Spojrzeli na siebie wrogo... i po chwili wybuchnęli tłumionym śmiechem. Przez resztę lunchu rozmawiali o rodzinie Jacksona i o zdrowiu Lily. Santos nie wracał już do sprawy Śnieżynki, ale myśl, że ten sam człowiek mógł zabić jego matkę, nie dawała mu spokoju. Kiedy po zapłaceniu rachunku ruszyli do wyjścia, Jackson wskazał głową toalety. - Poczekaj. Idę się odlać. - Będę na zewnątrz - odparł Santos i już otwierał drzwi, gdy ktoś zawołał go po imieniu. Odwrócił się. Ku niemu szła kobieta o spokojnej, nie narzucającej się, lecz miłej dla oka urodzie. Ciemna blondynka o szczupłej sylwetce. Musiała pracować w restauracji, bo mignęła mu, kiedy wchodził, ale jej nie rozpoznał. Uśmiechnęła się. - Santos? To ty? - No... ja - odpowiedział z uśmiechem. - Przepraszam za niezręczność, ale czy my się znamy? - Liz. Liz Sweeney... Dopiero po chwili sobie przypomniał. Potrząsnął głową, nie wierząc własnym oczom. - Liz Sweeney? - Zaśmiał się. - Ale wyrosłaś. - Ty też - odpowiedziała mu uśmiechem i wyciągnęła dłoń. - Dobrze cię znowu widzieć. Natychmiast poczuł sympatię do tej młodej kobiety, w którą przeistoczyła się Liz. - Co u ciebie słychać? – zapytał. - Świetnie. - Zatoczyła wokół ręką. - To moja knajpa. - Poważnie? - Santos gwizdnął cicho. - Jestem pod wrażeniem.
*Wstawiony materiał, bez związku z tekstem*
Definition diff_text (aggregated : str) : option str := if is_nil aggregated then None else Some aggregated.
(** The diff, rendered from the contents alone *)
Definition fresh_diff t : option str := diff_text (aggregated (refreshed t ∅)).

Lemma refresh_fresh t : cached_tracker t → unified_diff (refresh_unified_diff t) = fresh_diff t.
Proof.
  intros [texts Hok]. pose proof (refreshed_same texts t Hok) as (_ & Ha & _).
  unfold fresh_diff, refresh_unified_diff. simpl. fold (refreshed t (rendered_diffs t)). by rewrite Ha.
Qed.

Lemma fresh_diff_refresh t : fresh_diff (refresh_unified_diff t) = fresh_diff t.
Proof. by destruct t. Qed.

(** Trackers that the handlers of patches make *)
Inductive reachable : TurnDiffTracker U → Prop :=
| reachable_new display_roots : reachable (with_environment_display_roots display_roots)
| reachable_delta e d t : reachable t → reachable (track_delta e d t)
| reachable_invalidate t : reachable t → reachable (invalidate t).

Lemma empty_paths `{!DiffHostLaws U} t :
  baseline_by_path t = ∅ → current_by_path t = ∅ → sorted_paths t = [].
Proof.
  intros Hb Hc. unfold sorted_paths. rewrite Hb, Hc.
  assert (hash_order (∅ : gmap (TrackedPath U) TrackedContent) = []) as ->; [|done].
  apply Permutation_nil_r. rewrite (hash_order_all ∅). by rewrite map_to_list_empty.
Qed.

Lemma reachable_fresh `{!DiffHostLaws U} t :
  reachable t → cached_tracker t ∧ (valid t = true → unified_diff t = fresh_diff t).
Proof.
  induction 1 as [roots|e d t _ [Hc Hf]|t _ [Hc Hf]].
  - split; [|intros _; unfold fresh_diff, refreshed; by rewrite empty_paths].
    exists ∅. split_and!.
    + intros r [x Hx]. by rewrite lookup_empty in Hx.
    + intros p x Hx. simpl in Hx. by rewrite lookup_empty in Hx.
    + intros p x Hx. simpl in Hx. by rewrite lookup_empty in Hx.
    + intros key r Hx. simpl in Hx. by rewrite lookup_empty in Hx.
  - unfold track_delta. destruct (valid t) eqn:Hv; simpl; [|by rewrite Hv].
    destruct (exact d); simpl.
    + pose proof (apply_changes_cached e (changes d) t Hc) as Hc'. split; [by apply refresh_cached|].
      intros _. rewrite fresh_diff_refresh. by apply refresh_fresh.
    + split; [|done]. destruct Hc as [texts (Hr & Hb & Hcu & _)]. exists texts. split_and!; [done..|].
      intros key r. simpl. by rewrite lookup_empty.
  - split; [|done]. destruct Hc as [texts (Hr & Hb & Hcu & _)]. exists texts. split_and!; [done..|].
    intros key r. simpl. by rewrite lookup_empty.
Qed.

(** C11: The cache of rendered diffs does not show.  Whatever deltas a tracker has
    seen, the diff it shows while it is valid is the one it would show had it
    rendered every entry again, from the contents it keeps. *)
Theorem cached_diff_is_fresh `{!DiffHostLaws U} t :
  reachable t → valid t = true →
  unified_diff t = diff_text (aggregated (foldl (refresh_path t (rename_pairs t)) (mkRefresh ∅ ∅ ∅ []) (sorted_paths t))).
Proof. intros Hr Hv. by apply (reachable_fresh t Hr). Qed.

(** * No diff *)

Lemma dedup_elem p (paths : list (TrackedPath U)) : p ∈ dedup paths ↔ p ∈ paths.
Proof.
  induction paths as [|q [|r paths] IH]; [done..|].
  change (dedup (q :: r :: paths)) with (if decide (q = r) then dedup (r :: paths) else q :: dedup (r :: paths)).
  case_decide as Hq; [subst r|]; rewrite ?(elem_of_cons _ _ q), IH, ?(elem_of_cons _ _ q); set_solver.
Qed.
Lemma NoDup_upsert_domain h es : NoDup es → NoDup (upsert_domain es h).
Proof.
  intros He. apply NoDup_app. split_and!.
  - by apply NoDup_filter.
  - intros x [_ Hx]%elem_of_retain_other ->%list_elem_of_singleton. done.
  - apply NoDup_singleton.
Qed.

Lemma compile_rules_spec rules :
  let '(allowed, denied) := foldl compile_rule ([], []) rules in
  NoDup allowed ∧ NoDup denied
  ∧ ∀ h, (h ∈ allowed ↔ last_verdict h rules = Some Allow)
         ∧ (h ∈ denied ↔ last_verdict h rules = Some Forbidden).
Proof.
  induction rules as [|r rules IH] using rev_ind; simpl.
  { split_and!; [constructor..|]. intros h. rewrite elem_of_nil. done. }
  rewrite foldl_snoc. destruct (foldl _ _ _) as [allowed denied].
  destruct IH as (Ha & Hd & Hh). unfold compile_rule.
  destruct (network_decision r) eqn:Er; (split_and!;
    [auto using NoDup_upsert_domain, NoDup_retain_other..|]);
    intros h; specialize (Hh h) as [Hha Hhd]; rewrite last_verdict_snoc, Er;
    case_decide as Hc; rewrite ?elem_of_upsert_domain, ?elem_of_retain_other, ?Hha, ?Hhd;
    naive_solver.
Qed.

(** * Properties *)

(** C15: evaluating a command never fails, and the answer is the most
    restrictive one: if rules of the policy apply to the command (same
    program, one allowed token per pattern token), the decision is one of
    theirs and none of them is stricter; if none applies, the decision is the
    fallback's and no rule is reported as matched. *)
Theorem check_is_most_restrictive `{HostPaths} p cmd f :
  ∃ e, check p cmd f = Some e
  ∧ ((∃ r, stored p r ∧ applies r cmd) →
     is_match e = true
     ∧ (∃ r, stored p r ∧ applies r cmd ∧ rule_decision r = evaluation_decision e)
     ∧ ∀ r, stored p r → applies r cmd →
         severity (rule_decision r) ≤ severity (evaluation_decision e))
  ∧ (¬ (∃ r, stored p r ∧ applies r cmd) → is_match e = false ∧ evaluation_decision e = f cmd).
Proof.
  destruct (check p cmd f) as [e|] eqn:He.
  2: { by apply from_matches_None, matches_nonempty in He. }
  exists e. split_and!; [done| |].
  - intros (r & Hr & Ha). pose proof (applies_exact _ _ _ Hr Ha) as Hne.
    apply check_exact in He as (Hm & Hd & Hmax); [|done]. split_and!; [|done..].
    unfold is_match. apply existsb_exists. rewrite Hm.
    destruct (stored_exact_match _ _ _ Hr Ha) as (m & Hin & _). exists m.
    rewrite <- list_elem_of_In. split; [done|].
    apply exact_matches_stored in Hin as (? & _ & _ & _ & ?). by destruct m.
  - intros Hno. unfold check, check_with_options in He. rewrite matches_fallback in He.
    { by injection He as <-. }
    destruct (default [] (match_exact_rules p cmd)) as [|m ms] eqn:E; [done|].
    destruct Hno. destruct (exact_matches_stored p cmd m) as (r & ? & ? & _); [|by eauto].
    rewrite E. set_solver.
Qed.

(** A forbidden prefix stays forbidden: after a rule forbidding a prefix
    is added, every command that starts with it is forbidden, whatever other
    rules say, whatever the fallback says and with or without the resolution
    of host executables. *)
Theorem forbidden_prefix_is_final `{HostPaths} p p' prefix args f o :
  add_prefix_rule prefix Forbidden p = (p', Ok tt) →
  ∃ e, check_with_options p' (prefix ++ args) f o = Some e ∧ evaluation_decision e = Forbidden.
Proof.
  destruct prefix as [|x prefix]; [done|]. intros [= <-]. simpl.
  set (r := mkRule (mkPattern x (Single <$> prefix)) Forbidden None).
  set (p' := mkPolicy _ _ _).
  assert (stored p' r) as Hr.
  { eexists. simpl. unfold multimap_insert. rewrite lookup_insert_eq. split; [done|]. set_solver. }
  assert (applies r (x :: prefix ++ args)) as Ha.
  { exists prefix, args. split; [done|]. simpl. apply Forall2_fmap_l, Forall_Forall2_diag.
    apply Forall_forall. simpl. set_solver. }
  destruct (check_with_options p' (x :: prefix ++ args) f o) as [e|] eqn:He.
  2: { by apply from_matches_None, matches_nonempty in He. }
  exists e. split; [done|]. apply check_exact in He as (_ & _ & Hmax); [|by eapply applies_exact].
  specialize (Hmax r Hr Ha). simpl in Hmax. by destruct (evaluation_decision e); simpl in *; lia || done.
Qed.

(** Paths for the examples: POSIX, the last segment being the name. *)
#[local] Instance demo_paths : HostPaths := {
  windows := false;
  absolute_path s := if starts_with s (lit "/") then Some s else None;
  path_file_name s := last (split_on 47%N s)
}.

Lemma forbidden_prefix_is_final_witness :
  ∃ e, check_with_options (add_prefix_rule [lit "git"; lit "push"] Forbidden empty_policy).1
         ([lit "git"; lit "push"] ++ [lit "--force"]) (λ _, Allow) default_options = Some e
       ∧ evaluation_decision e = Forbidden.
Proof.
  apply (forbidden_prefix_is_final empty_policy _ [lit "git"; lit "push"] [lit "--force"]).
  reflexivity.
Defined.
(** [validate_host_executable_name] and [parse_literal_absolute_path] *)
Definition validate_host_executable_name (name : str) : result Error () :=
  if is_nil name then Err (InvalidRule (lit "host_executable name cannot be empty"))
  else if negb (bare_name name) then
    Err (InvalidRule
      (lit "host_executable name must be a bare executable name (got " ++ name ++ lit ")"))
  else Ok tt.
Definition parse_literal_absolute_path (raw : str) : result Error str :=
  if negb (path_is_absolute raw) then
    Err (InvalidRule (lit "host_executable paths must be absolute (got " ++ raw ++ lit ")"))
  else
    match absolute_path raw with
    | Some path => Ok path
    | None => Err (InvalidRule
        (lit "invalid absolute path `" ++ raw ++ lit "`: " ++ absolute_path_error raw))
    end.

Definition msg_basename (raw name : str) : Error :=
  InvalidRule (lit "host_executable path `" ++ raw ++ lit "` must have basename `" ++ name ++ lit "`").

(** The loop over the paths of [host_executable]. *)
Fixpoint parse_host_paths (name : str) (paths : list value) (parsed : list str) :
    result Error (list str) :=
  match paths with
  | [] => Ok parsed
  | v :: paths =>
      let? raw := unpack_str (λ t, InvalidRule
                    (lit "host_executable paths must be strings (got " ++ t ++ lit ")")) v in
      let? path := parse_literal_absolute_path raw in
      match executable_path_lookup_key path with
      | None => Err (msg_basename raw name)
      | Some path_name =>
          if negb (bool_decide (path_name = executable_lookup_key name))
          then Err (msg_basename raw name)
          else parse_host_paths name paths
                 (if existsb (λ existing, bool_decide (existing = path)) parsed
                  then parsed else parsed ++ [path])
      end
  end.
(* ===== verification/TaggedLines.v ===== *)
(** [utils/stream-parser/src/tagged_line_parser.rs]: the streaming parser for
    blocks whose tags stand alone on a line.  It decides a line as soon as a
    character rules out every tag, so its state depends on the chunks; the
    theorem says its output does not, and that it is what reading the text
    line by line gives. *)

From S2P Require Import Prelude Text StreamText.

(** * The code *)

(** [TagSpec], [TaggedLineSegment] and [TaggedLineParser] *)
Record TagSpec (T : Type) := mkTagSpec { open : str; close : str; spec_tag : T }.
Arguments mkTagSpec {T}.
Arguments open {T}.
Arguments close {T}.
Arguments spec_tag {T}.

Inductive TaggedLineSegment (T : Type) :=
| Normal (text : str)
| TagStart (t : T)
| TagDelta (t : T) (text : str)
| TagEnd (t : T).
Arguments Normal {T}.
Arguments TagStart {T}.
Arguments TagDelta {T}.
Arguments TagEnd {T}.

Record TaggedLineParser (T : Type) := mkTagged {
  specs : list (TagSpec T);
  active_tag : option T;
  detect_tag : bool;
  line_buffer : str
}.
Arguments mkTagged {T}.
Arguments specs {T}.
Arguments active_tag {T}.
Arguments detect_tag {T}.
Arguments line_buffer {T}.

Section code.
Context {T : Type} `{EqDecision T}.
Implicit Types (p : TaggedLineParser T) (segments : list (TaggedLineSegment T)).

(** [TaggedLineParser::new] *)
Definition new_tagged (ss : list (TagSpec T)) : TaggedLineParser T := mkTagged ss None true [].

Definition set_buffer (b : str) p : TaggedLineParser T :=
  mkTagged (specs p) (active_tag p) (detect_tag p) b.
Definition set_detect (d : bool) p : TaggedLineParser T :=
  mkTagged (specs p) (active_tag p) d (line_buffer p).
Definition set_active (a : option T) p : TaggedLineParser T :=
  mkTagged (specs p) a (detect_tag p) (line_buffer p).

(** [push_segment] *)
Definition push_segment segments (segment : TaggedLineSegment T) : list (TaggedLineSegment T) :=
  match segment with
  | Normal delta =>
      if is_nil delta then segments
      else match last segments with
           | Some (Normal existing) => update_last (λ _, Normal (existing ++ delta)) segments
           | _ => segments ++ [Normal delta]
           end
  | TagDelta tag delta =>
      if is_nil delta then segments
      else match last segments with
           | Some (TagDelta existing_tag existing) =>
               if decide (existing_tag = tag)
               then update_last (λ _, TagDelta existing_tag (existing ++ delta)) segments
               else segments ++ [TagDelta tag delta]
           | _ => segments ++ [TagDelta tag delta]
           end
  | TagStart tag => segments ++ [TagStart tag]
  | TagEnd tag => segments ++ [TagEnd tag]
  end.

(** [push_text] *)
Definition push_text p (text : str) segments : list (TaggedLineSegment T) :=
  match active_tag p with
  | Some tag => push_segment segments (TagDelta tag text)
  | None => push_segment segments (Normal text)
  end.

(** [is_tag_prefix], [match_open] and [match_close] *)
Definition is_tag_prefix p (slug : str) : bool :=
  existsb (λ spec, starts_with (open spec) (trim_end slug) || starts_with (close spec) (trim_end slug))
    (specs p).
Definition match_open p (slug : str) : option T :=
  spec_tag <$> list_find (λ spec, open spec = slug) (specs p) ≫= (λ r, Some r.2).
Definition match_close p (slug : str) : option T :=
  spec_tag <$> list_find (λ spec, close spec = slug) (specs p) ≫= (λ r, Some r.2).

Definition strip_newline (line : str) : str :=
  match strip_suffix [nl] line with Some l => l | None => line end.

(** The decision on a complete line, shared by [finish_line] and [finish]. *)
Definition decide_line p (line : str) segments : TaggedLineParser T * list (TaggedLineSegment T) :=
  let slug := trim_end (trim_start (strip_newline line)) in
  match match_open p slug, active_tag p with
  | Some tag, None => (set_active (Some tag) p, push_segment segments (TagStart tag))
  | _, _ =>
      match match_close p slug with
      | Some tag =>
          if decide (active_tag p = Some tag)
          then (set_active None p, push_segment segments (TagEnd tag))
          else (p, push_text p line segments)
      | None => (p, push_text p line segments)
      end
  end.

(** [finish_line] *)
Definition finish_line p segments : TaggedLineParser T * list (TaggedLineSegment T) :=
  decide_line (set_detect true (set_buffer [] p)) (line_buffer p) segments.

Definition flush_run p (run : str) segments : list (TaggedLineSegment T) :=
  if is_nil run then segments else push_text p run segments.

(** [parse]: the loop over the characters with the run of undoubted text. *)
Fixpoint parse_loop (delta : str) p (run : str) segments :
    TaggedLineParser T * list (TaggedLineSegment T) :=
  match delta with
  | [] => (p, flush_run p run segments)
  | ch :: delta =>
      if detect_tag p then
        let segments := flush_run p run segments in
        let p := set_buffer (line_buffer p ++ [ch]) p in
        if decide (ch = nl) then
          let '(p, segments) := finish_line p segments in parse_loop delta p [] segments
        else
          let slug := trim_start (line_buffer p) in
          if is_nil slug || is_tag_prefix p slug then parse_loop delta p [] segments
          else
            let buffered := line_buffer p in
            let p := set_detect false (set_buffer [] p) in
            parse_loop delta p [] (push_text p buffered segments)
      else
        let run := run ++ [ch] in
        if decide (ch = nl) then
          parse_loop delta (set_detect true p) [] (push_text p run segments)
        else parse_loop delta p run segments
  end.
Definition parse p (delta : str) : TaggedLineParser T * list (TaggedLineSegment T) :=
  parse_loop delta p [] [].

(** [finish] *)
Definition finish_tagged p : TaggedLineParser T * list (TaggedLineSegment T) :=
  let '(p, segments) :=
    if is_nil (line_buffer p) then (p, [])
    else decide_line (set_buffer [] p) (line_buffer p) [] in
  let segments :=
    match active_tag p with
    | Some tag => push_segment segments (TagEnd tag)
    | None => segments
    end in
  (set_detect true (set_active None p), segments).
End code.

(** * Events *)

(** Segments character by character: two sequences with the same events differ
    only in where a text is cut. *)
Inductive event (T : Type) := EText (t : option T) (c : N) | EStart (t : T) | EEnd (t : T).
Arguments EText {T}.
Arguments EStart {T}.
Arguments EEnd {T}.

Definition segment_events {T} (s : TaggedLineSegment T) : list (event T) :=
  match s with
  | Normal text => EText None <$> text
  | TagDelta t text => EText (Some t) <$> text
  | TagStart t => [EStart t]
  | TagEnd t => [EEnd t]
  end.
Definition events {T} (ss : list (TaggedLineSegment T)) : list (event T) := ss ≫= segment_events.

Definition same_events {T} : relation (list (TaggedLineSegment T)) :=
  λ a b, events a = events b.

Lemma events_app {T} (a b : list (TaggedLineSegment T)) : events (a ++ b) = events a ++ events b.
Proof. apply bind_app. Qed.

#[export] Instance same_events_payload {T} : PayloadEquiv (@same_events T).
Proof.
  unfold same_events. split.
  - split; [done|by intros ? ? ->|by intros ? ? ? -> ->].
  - intros a a' Ha b b' Hb. by rewrite !events_app, Ha, Hb.
Qed.

Section events.
Context {T : Type} `{EqDecision T}.
Implicit Types (p : TaggedLineParser T) (segments : list (TaggedLineSegment T)).

Lemma events_snoc segments s : events (segments ++ [s]) = events segments ++ segment_events s.
Proof. rewrite events_app. unfold events at 2. simpl. by rewrite app_nil_r. Qed.

Lemma events_push_segment segments s :
  events (push_segment segments s) = events segments ++ segment_events s.
Proof.
  destruct s as [delta|t|t delta|t]; simpl; [|by rewrite events_snoc| |by rewrite events_snoc].
  - destruct (is_nil delta) eqn:En; [apply is_nil_true in En as ->; by rewrite app_nil_r|].
    destruct (last segments) as [[x| | |]|] eqn:El; try by rewrite events_snoc.
    apply (update_last_last (λ _, Normal (x ++ delta))) in El as (k & -> & ->).
    rewrite !events_snoc. simpl. by rewrite fmap_app, app_assoc.
  - destruct (is_nil delta) eqn:En; [apply is_nil_true in En as ->; by rewrite app_nil_r|].
    destruct (last segments) as [[| |t' x|]|] eqn:El; try by rewrite events_snoc.
    case_decide; [subst t'|by rewrite events_snoc].
    apply (update_last_last (λ _, TagDelta t (x ++ delta))) in El as (k & -> & ->).
    rewrite !events_snoc. simpl. by rewrite fmap_app, app_assoc.
Qed.

Definition text_events p (text : str) : list (event T) := EText (active_tag p) <$> text.

Lemma events_push_text p text segments :
  events (push_text p text segments) = events segments ++ text_events p text.
Proof.
  unfold push_text, text_events. destruct (active_tag p); by rewrite events_push_segment.
Qed.

Lemma events_flush_run p run segments :
  events (flush_run p run segments) = events segments ++ text_events p run.
Proof.
  unfold flush_run. destruct (is_nil run) eqn:E; [|apply events_push_text].
  apply is_nil_true in E as ->. by rewrite app_nil_r.
Qed.

(** What a line turns into. *)
Definition line_events p (line : str) : TaggedLineParser T * list (event T) :=
  let slug := trim (strip_newline line) in
  match match_open p slug, active_tag p with
  | Some tag, None => (set_active (Some tag) p, [EStart tag])
  | _, _ =>
      match match_close p slug with
      | Some tag =>
          if decide (active_tag p = Some tag) then (set_active None p, [EEnd tag])
          else (p, text_events p line)
      | None => (p, text_events p line)
      end
  end.

Lemma decide_line_events p line segments :
  let '(p', es) := line_events p line in
  ∃ segments', decide_line p line segments = (p', segments')
               ∧ events segments' = events segments ++ es.
Proof.
  unfold decide_line, line_events. fold (trim (strip_newline line)).
  set (slug := trim (strip_newline line)).
  destruct (match_open p slug) as [t|]; [destruct (active_tag p) as [a|]|];
    try (destruct (match_close p slug) as [t'|]; [case_decide|]);
    eexists; (split; [done|]); by rewrite ?events_push_segment, ?events_push_text.
Qed.

(** One character. *)
Definition char_step p (ch : N) : TaggedLineParser T * list (event T) :=
  if detect_tag p then
    let buffer := line_buffer p ++ [ch] in
    if decide (ch = nl) then line_events (set_detect true (set_buffer [] p)) buffer
    else if is_nil (trim_start buffer) || is_tag_prefix p (trim_start buffer)
    then (set_buffer buffer p, [])
    else (set_detect false (set_buffer [] p), text_events p buffer)
  else (if decide (ch = nl) then set_detect true p else p, text_events p [ch]).

Fixpoint char_run p (text : str) : TaggedLineParser T * list (event T) :=
  match text with
  | [] => (p, [])
  | ch :: text =>
      let '(p, es) := char_step p ch in
      let '(p, es') := char_run p text in (p, es ++ es')
  end.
I bardzo się cieszę. Uświadomił sobie raptem, że nadal trzyma jej dłoń. Cofnął swoją z niejakim ociąganiem. Ten dotyk był taki... miły. Liz odchrząknęła. http://www.recepty.info.pl/media/ - „Dopóki los nam pozwala, nasyćmy oczy miłością.” Lucien uniósł brew. - Łacina również. Widzę, że rzeczywiście pilnie pani studiowała. - Podobnie jak pan. - W jej głosie brzmiała nuta zdziwienia. - Niektóre hulaki czytają. Stwierdzam, że pani kwalifikacje... wszystkie, są więcej niż odpowiednie. Przyjmuję panią. Z butną miną skrzyżował ramiona na szerokiej piersi. Patrzył na nią wyczekująco. Alexandra zawsze się szczyciła swoim opanowaniem, ale teraz była rozdygotana. Ogarnęło ją wręcz przerażenie, kiedy Lucien Balfour oświadczył bez skrępowania, że chciałby ją rozebrać i całować. Jeszcze nigdy o jej względy nie starał się żaden rozpustnik. Nigdy w życiu nie widziała prawdziwego hulaki. - Milordzie, uważam, że powinien pan dowiedzieć się o mnie czegoś więcej, nim mnie pan zatrudni - powiedziała dyplomatycznie.

- To wszystko? - Nie. - Zebrawszy odwagę, Gloria postąpiła krok do przodu. Matka nie zgromiła jej, nie wpadła we wściekłość, jej twarz nie przeobraziła się raptownie w przerażającą maskę. - Myślałam... myślałam, że może przyjmiesz z powrotem panią Cooper. Hope siedziała nieporuszona, zdawała się nie oddychać, lekko tylko stukała paznokciem w brzeg filiżanki. Wreszcie podniosła głowę i spojrzała bacznie na córkę. - Dlaczego miałabym to zrobić? - Bo... bo skłamałam. - Gloria przycisnęła dłonie do piersi. - Dannyjest niewinny. Jego babcia też. Nie powinni cierpieć za moje zachowanie. Proszę, mamusiu. Naprawdę mi przykro i bardzo wstyd. Zgódź się, żeby wrócili. Matka wstała, podeszła do okna, przez długą chwilę spoglądała na zalany słońcem ogród, po czym odwróciła się do córki. Na jej ustach igrał ledwie zauważalny uśmiech. Sprawdź Diuk wstał i podszedł do barku. - Wiedziałem, że głupota mojej siostry doprowadzi mnie do ruiny. Wyszła za nędznego malarzynę. Dobry Boże! - Nalał sobie brandy. Gościowi nic nie zaproponował. - Wyobrażam sobie, jaki wybuchłby skandal, gdyby tę dziewczynę, winną czy niewinną, zakuto w kajdanki. Niech pan jej powie, że dam tysiąc funtów, żeby wyjechała jak najdalej stąd. Ma przyjaciółki w szkole, w której kiedyś uczyła. Nic więcej ode mnie nie dostanie. Lucien uświadomił sobie, że właśnie zerwał dewizkę. Pospiesznie wsunął zegarek do kieszonki. - Sam mógłbym jej dać tysiąc funtów albo dziesięć razy więcej - powiedział ostrym tonem. - Uprzedzałem, że nie dostanie więcej... - Niech pan złoży propozycję, która nie będzie wymagała od niej opuszczenia Londynu - przerwał mu Lucien, wstając.